Hier ein Radarloop, auf dem man im Vorfeld den kleinen rot leuchtenden Giftzwerg erkennen kann und dieser dann mit der Squalline vor der Kaltfront verschmilzt.
Auf dem Niederschlagsradar erkennt man schon, dass es sich hier um eine rotierende Zelle handelt, da diese im Querschnitt oft eine eindeutige Neigung aufweist und etwas herumzueieren scheint, wie ein Kreisel, was ein sehr eindeutiges Indiz ist.
Als nächstes Loop, hier die Radardaten vergrößert mit Google Maps.
Man sieht sehr gut den scharf verlaufenden Gradienten der Zelle und auch später dann, im letzten Bild, das verschmelzen mit der nachkommenden Squalline zum sogenannten Bow Echo
Hier die VERA - Analyse Karte, der Universität Wien, die den Windrichtungswechsel mit der Kaltfront und auch die scharfen Temperaturgegensätze zeigt, was ebenfalls die Intensität der Linie zeigt und weiters rotierende Gewitter begünstigt.
Die Blitzaktivität war an dieser Front sehr hoch, vorallem zu dem Zeitpunkt als die Superzelle und die Squalline gegen 17h UTC verschmolzen.
in weiterer Folge verclusrtete dieser Komplex und zog als sich langsam abschwächender MCS weiter Richtung Tschechien.
Jedoch für eine genauere Analyse zu diesen Frontendurchzug verweise ich auf den Wetterblog von Manfred Spatzierer
Weitere Bilder zu diesem Ereignis gibt es in der Fotogallerie zu sehen.
EPILOG:
Manche haben mich schon gefragt, warum kommt sowas grad zu uns!? ...
Auf diese Frage weiß ich leider keine Antwort, und höchstwahrscheinlich auch viele Meteorologen noch nicht. Aber es ist erwiesen, dass Gewitter bevorzugte Bahnen einschlagen und in manchen Gebieten diese auch bevorzugt entstehen. Auch im Jahr 2012 ist es praktisch unmöglich die genaue Zugbahn und die Uhrzeit von Gewittern vorherzusagen. Vorallem Superzellen sind sehr schwer zu prognostizieren und man kann nur Tendenzen und mögliche gefährdete Gebiete angeben. Hier sind wir der Natur voll und ganz ausgeliefert und das einzige was wir tun können ist, diese mit offenen Augen zu beobachten und aus ihr zu lernen, damit zumindest keine Verletzten mehr durch solche Unwetter zu beklagen sind.
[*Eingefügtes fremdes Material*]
(* ===== verification/Worker.v ===== *)
(** * The capability-only worker
      ([src/bpe/capabilities.py], [src/bpe/worker_protocol.py], [src/bpe/worker_cli.py])

    The probe, the request handler, the one-frame server and the host-side
    acceptance of its output.  The host facts the probe reads are the record [Host].
    Standard streams are values: what [readline] returns (or that it raised), and
    whether writing and flushing standard output succeeds.  Redirecting a failed
    descriptor to the null device has no effect on the values modelled.  CPython's
    recursion limit is not modelled: JSON nested deeper than the limit is refused by
    the complexity check instead, with the same error code. *)
From Stdlib Require Import ZArith String Ascii Lia.
From stdpp Require Import base tactics list strings.
From S2P Require Import Prelude Floats Sha256 Json Models Text.
Local Open Scope string_scope.
Local Open Scope Z_scope.

Module Worker.
Import Sha256 Json Models Text.

(** ** Capabilities *)
Record WorkerCapabilities := {
  wc_platform : string;
  wc_architecture : string;
  wc_kernel_release : string;
  wc_clang_path : option string;
  wc_bpftool_path : option string;
  wc_btf_available : bool;
  wc_compiler_prerequisites_present : bool;
  wc_loader_prerequisites_present : bool;
  wc_reasons : list string
}.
Sachschäden lassen sich hier leider nur schwer vermeiden und an dieser Stelle möchte ich mich recht herzlich bei der Freiwilligen Feuerwehr bedanken, die dieses ganze Wochenende damit verbracht haben, vom Hagel beschädigte Hausdächer wieder ab zu dichten und auch das Dach meines Elternhauses abgedichtet haben, um etwaige Schäden durch nachfolgenden Regen zu vermeiden. Danke!
Super! 1000x Danke für Deinen Bericht und Dein Video!! (Ich liebe es - hab bei meinem ersten Hagelvideo/ Downburst/ Naheinschläge auch so geflucht:) Oder kennst Du jemanden, der live angesichts solcher Urgewalten zu dozieren anfängt?? Na:) OK, dem F...x würde ich es zutrauen ;-) Freu mich, dass es Euch Skywarner gibt - hab leider kaum Möglichkeiten, Wetter so wie Ihr zu dokumentieren. Mach weiter so. Gut, dass Du zur richtigen Zeit am richtigen Ort warst -klingt blöd angesichts der Verwüstungen.. kenne von früher Wieselburg. Schön. Niemand sollte solche "Erfahrungen" machen müssen. Wir hoffen wirklich dass die Schäden bei Euch nicht allzu schlimm sind :-( LG aus Wien
AntwortenLöschenHallo!
AntwortenLöschenAuch von meiner Seite GRATULATION zu dem "tollen" Video! Wirklich eindrucksvoll zu sehen, welche Kraft in den Wolken steckt. Auch die Analyse dazu finde ich großartig!!!
hi david, dank dir für den sensationellen bericht! die verlinkungen zu den fachausdrücken finde ich einfach klasse, wo ich als "noch"-laie nachlesen kann. großartig!